Data excerpts Start Marker

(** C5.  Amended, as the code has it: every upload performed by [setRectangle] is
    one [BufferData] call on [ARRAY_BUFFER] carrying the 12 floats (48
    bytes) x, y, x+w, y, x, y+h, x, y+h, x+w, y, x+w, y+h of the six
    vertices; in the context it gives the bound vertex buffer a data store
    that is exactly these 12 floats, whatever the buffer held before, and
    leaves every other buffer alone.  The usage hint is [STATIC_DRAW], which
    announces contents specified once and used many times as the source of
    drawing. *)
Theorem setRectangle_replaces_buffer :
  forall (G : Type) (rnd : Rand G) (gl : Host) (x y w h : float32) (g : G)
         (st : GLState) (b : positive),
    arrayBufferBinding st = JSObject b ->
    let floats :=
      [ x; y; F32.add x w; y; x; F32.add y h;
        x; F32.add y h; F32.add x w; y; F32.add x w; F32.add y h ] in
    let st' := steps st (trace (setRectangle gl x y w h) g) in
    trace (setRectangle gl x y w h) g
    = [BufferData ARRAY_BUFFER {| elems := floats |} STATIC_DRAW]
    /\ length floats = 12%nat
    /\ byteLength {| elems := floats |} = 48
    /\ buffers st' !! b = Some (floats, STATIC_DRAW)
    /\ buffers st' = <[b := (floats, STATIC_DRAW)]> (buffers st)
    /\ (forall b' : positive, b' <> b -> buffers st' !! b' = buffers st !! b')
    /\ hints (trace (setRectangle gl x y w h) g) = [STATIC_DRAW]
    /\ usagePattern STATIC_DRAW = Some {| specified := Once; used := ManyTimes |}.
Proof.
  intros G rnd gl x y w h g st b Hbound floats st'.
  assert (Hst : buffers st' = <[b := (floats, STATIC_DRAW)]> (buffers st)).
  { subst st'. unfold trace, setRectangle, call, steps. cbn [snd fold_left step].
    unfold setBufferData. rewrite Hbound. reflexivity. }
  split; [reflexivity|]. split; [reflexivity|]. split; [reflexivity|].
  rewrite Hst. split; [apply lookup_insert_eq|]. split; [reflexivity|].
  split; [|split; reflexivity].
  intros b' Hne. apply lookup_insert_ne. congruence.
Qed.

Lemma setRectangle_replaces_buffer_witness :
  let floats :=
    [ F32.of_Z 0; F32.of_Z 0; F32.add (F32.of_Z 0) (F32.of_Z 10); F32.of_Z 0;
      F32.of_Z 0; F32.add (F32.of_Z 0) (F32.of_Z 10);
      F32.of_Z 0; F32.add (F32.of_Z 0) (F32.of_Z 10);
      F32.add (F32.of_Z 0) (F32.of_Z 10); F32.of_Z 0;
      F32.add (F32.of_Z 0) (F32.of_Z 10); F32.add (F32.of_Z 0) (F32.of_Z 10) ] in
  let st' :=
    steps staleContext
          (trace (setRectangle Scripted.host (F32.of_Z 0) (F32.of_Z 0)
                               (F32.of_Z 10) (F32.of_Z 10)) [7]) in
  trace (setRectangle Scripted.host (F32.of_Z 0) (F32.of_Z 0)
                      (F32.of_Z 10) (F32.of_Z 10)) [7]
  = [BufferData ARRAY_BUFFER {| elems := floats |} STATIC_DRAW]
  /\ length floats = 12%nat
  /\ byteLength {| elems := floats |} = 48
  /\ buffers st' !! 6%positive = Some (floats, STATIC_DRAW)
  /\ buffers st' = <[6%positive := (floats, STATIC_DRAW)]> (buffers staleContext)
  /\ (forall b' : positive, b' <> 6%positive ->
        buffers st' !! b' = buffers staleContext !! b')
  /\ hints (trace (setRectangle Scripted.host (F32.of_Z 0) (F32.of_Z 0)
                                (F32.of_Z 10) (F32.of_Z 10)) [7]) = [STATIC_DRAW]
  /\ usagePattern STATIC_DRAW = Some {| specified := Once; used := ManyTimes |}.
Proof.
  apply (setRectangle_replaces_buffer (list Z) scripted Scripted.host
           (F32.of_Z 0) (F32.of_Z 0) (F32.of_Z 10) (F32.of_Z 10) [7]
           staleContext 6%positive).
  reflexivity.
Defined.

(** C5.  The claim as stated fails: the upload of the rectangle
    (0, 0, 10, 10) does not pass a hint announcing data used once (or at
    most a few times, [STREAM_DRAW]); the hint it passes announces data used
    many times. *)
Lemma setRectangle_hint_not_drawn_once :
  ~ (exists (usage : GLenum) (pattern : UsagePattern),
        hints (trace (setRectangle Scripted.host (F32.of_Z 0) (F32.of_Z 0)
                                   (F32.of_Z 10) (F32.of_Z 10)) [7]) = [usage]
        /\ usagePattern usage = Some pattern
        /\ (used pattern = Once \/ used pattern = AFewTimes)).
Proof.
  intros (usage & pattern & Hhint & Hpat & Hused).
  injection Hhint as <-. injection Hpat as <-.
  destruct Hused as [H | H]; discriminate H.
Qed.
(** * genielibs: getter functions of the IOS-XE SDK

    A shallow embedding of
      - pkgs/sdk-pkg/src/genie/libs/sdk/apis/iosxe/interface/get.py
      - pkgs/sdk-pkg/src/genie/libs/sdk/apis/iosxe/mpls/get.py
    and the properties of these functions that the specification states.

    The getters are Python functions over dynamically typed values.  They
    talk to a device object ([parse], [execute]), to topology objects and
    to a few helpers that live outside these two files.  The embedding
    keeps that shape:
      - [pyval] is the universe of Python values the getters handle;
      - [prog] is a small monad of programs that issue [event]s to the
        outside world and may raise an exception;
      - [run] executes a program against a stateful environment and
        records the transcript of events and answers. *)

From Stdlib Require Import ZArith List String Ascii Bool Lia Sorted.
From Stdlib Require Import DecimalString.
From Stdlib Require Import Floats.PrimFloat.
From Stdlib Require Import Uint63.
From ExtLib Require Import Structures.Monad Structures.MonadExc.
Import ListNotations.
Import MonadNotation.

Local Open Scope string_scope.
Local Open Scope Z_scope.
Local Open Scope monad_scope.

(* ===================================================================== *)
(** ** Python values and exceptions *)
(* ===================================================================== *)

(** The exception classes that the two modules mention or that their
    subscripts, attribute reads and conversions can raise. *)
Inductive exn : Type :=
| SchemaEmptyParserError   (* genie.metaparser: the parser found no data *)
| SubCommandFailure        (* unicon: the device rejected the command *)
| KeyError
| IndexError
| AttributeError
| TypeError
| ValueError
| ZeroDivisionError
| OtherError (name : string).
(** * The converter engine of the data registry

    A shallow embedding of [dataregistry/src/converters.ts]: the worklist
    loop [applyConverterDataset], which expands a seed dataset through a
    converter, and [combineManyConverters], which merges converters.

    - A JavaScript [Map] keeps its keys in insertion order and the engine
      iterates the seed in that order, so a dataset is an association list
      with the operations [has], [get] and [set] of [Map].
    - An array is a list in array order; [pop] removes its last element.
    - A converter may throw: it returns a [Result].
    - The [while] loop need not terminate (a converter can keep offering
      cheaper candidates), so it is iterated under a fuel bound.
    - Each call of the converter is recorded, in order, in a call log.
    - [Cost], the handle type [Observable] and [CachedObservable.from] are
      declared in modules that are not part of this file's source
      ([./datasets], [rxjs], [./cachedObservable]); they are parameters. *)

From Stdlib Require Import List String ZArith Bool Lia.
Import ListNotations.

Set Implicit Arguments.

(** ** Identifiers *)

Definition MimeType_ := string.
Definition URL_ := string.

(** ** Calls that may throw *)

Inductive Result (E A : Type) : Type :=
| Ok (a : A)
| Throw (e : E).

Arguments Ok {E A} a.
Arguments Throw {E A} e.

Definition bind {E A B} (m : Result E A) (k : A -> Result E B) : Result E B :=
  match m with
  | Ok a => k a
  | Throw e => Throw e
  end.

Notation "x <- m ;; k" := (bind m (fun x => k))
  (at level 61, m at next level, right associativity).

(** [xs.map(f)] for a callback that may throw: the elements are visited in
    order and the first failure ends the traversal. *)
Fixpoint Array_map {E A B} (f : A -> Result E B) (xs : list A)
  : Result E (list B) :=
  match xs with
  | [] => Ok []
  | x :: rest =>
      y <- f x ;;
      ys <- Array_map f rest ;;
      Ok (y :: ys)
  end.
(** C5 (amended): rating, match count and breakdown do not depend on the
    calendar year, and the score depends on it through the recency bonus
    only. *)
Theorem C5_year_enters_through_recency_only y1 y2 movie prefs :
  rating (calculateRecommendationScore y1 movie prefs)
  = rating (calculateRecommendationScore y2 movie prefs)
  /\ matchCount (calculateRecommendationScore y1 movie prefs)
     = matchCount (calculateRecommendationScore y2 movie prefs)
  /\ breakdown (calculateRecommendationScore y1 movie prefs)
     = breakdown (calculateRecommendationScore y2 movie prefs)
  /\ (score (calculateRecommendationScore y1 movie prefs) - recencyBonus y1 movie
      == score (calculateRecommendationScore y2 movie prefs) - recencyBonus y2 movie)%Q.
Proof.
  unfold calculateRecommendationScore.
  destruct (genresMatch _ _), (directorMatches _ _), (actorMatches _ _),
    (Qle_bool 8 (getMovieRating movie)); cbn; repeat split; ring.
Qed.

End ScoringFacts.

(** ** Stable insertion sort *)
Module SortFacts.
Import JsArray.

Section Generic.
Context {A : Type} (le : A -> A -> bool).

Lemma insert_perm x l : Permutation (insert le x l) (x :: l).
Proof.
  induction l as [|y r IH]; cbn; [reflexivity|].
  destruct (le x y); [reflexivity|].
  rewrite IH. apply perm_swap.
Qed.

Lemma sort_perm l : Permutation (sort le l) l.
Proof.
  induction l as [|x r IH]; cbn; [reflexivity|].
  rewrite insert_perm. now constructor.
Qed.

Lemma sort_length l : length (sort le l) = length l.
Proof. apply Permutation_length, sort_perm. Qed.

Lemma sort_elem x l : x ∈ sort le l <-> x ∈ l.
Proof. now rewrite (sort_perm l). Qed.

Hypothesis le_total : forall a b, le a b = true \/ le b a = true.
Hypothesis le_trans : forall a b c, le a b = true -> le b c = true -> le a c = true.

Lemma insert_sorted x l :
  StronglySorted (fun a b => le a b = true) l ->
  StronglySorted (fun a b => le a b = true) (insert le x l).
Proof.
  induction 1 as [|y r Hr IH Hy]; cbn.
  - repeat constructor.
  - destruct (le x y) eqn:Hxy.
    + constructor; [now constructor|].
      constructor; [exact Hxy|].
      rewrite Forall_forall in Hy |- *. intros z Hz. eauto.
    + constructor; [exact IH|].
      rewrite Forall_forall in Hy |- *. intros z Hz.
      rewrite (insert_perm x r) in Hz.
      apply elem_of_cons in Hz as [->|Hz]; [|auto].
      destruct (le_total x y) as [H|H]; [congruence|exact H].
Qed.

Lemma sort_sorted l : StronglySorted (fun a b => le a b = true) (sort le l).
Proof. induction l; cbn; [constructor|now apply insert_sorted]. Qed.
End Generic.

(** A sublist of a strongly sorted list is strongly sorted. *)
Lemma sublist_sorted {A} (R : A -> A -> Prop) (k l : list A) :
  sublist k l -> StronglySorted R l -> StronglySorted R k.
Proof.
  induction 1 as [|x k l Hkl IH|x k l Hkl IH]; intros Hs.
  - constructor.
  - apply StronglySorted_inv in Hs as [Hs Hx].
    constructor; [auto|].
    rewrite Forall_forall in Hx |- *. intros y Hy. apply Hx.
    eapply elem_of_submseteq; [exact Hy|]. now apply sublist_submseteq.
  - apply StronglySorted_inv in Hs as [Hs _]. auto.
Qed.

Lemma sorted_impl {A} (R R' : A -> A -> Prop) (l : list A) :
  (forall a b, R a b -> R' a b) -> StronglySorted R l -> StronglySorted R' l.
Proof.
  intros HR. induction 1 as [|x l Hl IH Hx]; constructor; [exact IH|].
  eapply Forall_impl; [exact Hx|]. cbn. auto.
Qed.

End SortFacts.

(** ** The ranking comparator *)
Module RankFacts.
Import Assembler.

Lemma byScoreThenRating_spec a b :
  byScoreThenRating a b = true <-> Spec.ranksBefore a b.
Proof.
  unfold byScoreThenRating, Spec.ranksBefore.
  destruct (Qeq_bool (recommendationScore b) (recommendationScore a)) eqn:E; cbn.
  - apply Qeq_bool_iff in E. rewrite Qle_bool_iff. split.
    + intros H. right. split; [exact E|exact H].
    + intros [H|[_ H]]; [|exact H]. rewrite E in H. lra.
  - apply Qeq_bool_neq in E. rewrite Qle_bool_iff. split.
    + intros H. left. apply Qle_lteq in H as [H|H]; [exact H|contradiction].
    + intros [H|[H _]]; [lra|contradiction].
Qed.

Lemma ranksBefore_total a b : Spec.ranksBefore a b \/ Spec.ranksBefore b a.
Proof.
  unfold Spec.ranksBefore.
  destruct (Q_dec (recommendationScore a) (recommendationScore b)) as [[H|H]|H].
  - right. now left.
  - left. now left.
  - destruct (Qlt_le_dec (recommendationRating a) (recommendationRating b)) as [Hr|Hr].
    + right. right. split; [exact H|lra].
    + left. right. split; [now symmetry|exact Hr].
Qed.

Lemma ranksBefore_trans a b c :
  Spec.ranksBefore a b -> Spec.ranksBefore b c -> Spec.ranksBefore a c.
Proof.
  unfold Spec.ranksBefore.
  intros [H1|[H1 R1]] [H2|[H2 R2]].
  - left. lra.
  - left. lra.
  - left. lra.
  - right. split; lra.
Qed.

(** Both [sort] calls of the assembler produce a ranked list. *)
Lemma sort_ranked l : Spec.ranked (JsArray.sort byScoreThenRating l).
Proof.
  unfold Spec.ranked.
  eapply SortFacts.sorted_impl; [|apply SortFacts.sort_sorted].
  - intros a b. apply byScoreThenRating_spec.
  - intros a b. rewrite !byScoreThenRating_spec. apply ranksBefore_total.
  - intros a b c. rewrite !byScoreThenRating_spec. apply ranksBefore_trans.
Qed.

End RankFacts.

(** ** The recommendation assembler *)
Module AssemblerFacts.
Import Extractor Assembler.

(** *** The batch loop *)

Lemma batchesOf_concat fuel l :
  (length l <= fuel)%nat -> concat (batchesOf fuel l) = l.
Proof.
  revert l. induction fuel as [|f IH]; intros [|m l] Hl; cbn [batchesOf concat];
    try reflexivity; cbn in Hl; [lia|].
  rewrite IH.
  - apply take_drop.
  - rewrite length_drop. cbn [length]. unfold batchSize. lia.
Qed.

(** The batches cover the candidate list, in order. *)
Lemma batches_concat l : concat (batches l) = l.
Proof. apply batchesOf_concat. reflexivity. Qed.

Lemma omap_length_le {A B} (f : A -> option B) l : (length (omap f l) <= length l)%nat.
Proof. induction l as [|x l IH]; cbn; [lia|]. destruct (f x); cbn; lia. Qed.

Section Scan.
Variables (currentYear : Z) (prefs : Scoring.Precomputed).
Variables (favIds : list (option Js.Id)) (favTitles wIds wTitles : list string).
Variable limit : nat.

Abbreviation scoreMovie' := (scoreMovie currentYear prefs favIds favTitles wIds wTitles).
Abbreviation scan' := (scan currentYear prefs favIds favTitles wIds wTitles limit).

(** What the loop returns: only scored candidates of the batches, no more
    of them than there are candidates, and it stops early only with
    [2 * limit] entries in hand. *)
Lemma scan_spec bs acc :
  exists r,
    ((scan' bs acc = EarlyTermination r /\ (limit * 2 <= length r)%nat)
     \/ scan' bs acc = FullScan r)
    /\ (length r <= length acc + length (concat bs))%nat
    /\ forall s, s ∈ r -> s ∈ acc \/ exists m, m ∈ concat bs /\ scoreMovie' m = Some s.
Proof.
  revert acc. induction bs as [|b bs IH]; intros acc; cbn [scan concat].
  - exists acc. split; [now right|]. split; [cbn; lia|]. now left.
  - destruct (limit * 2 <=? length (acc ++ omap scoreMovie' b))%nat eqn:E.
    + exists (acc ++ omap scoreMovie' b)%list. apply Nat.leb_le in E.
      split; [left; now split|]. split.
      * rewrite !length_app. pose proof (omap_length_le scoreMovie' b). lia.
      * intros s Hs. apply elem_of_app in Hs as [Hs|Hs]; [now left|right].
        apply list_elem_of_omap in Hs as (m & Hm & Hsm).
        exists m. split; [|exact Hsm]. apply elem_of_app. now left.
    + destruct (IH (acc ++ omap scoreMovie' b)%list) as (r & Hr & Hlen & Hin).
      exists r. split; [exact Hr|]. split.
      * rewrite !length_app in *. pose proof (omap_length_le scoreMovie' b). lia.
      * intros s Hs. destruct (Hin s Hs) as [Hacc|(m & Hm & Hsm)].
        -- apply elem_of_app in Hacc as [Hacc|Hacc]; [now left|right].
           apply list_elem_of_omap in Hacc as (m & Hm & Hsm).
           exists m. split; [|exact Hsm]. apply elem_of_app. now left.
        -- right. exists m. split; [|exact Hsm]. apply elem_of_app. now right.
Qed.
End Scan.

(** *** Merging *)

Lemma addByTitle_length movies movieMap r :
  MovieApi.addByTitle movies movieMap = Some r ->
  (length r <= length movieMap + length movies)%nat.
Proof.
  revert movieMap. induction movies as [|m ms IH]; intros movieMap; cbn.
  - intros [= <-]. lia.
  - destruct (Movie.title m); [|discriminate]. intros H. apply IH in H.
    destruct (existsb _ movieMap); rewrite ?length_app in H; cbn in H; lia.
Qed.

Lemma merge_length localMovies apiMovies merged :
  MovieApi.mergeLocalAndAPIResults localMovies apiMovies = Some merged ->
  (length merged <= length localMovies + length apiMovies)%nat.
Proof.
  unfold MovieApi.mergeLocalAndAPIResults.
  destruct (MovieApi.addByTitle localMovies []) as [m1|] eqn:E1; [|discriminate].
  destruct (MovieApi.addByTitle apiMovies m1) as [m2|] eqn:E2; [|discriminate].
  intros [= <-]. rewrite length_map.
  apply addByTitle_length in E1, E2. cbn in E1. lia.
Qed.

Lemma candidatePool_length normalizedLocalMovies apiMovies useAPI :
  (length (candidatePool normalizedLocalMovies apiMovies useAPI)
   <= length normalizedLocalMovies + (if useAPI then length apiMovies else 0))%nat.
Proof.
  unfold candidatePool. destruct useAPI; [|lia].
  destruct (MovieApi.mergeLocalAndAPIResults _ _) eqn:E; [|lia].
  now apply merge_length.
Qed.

Data excerpts End Marker

Out of the lines in the listing, count the ones with the word "staleContext", then give only the number.

4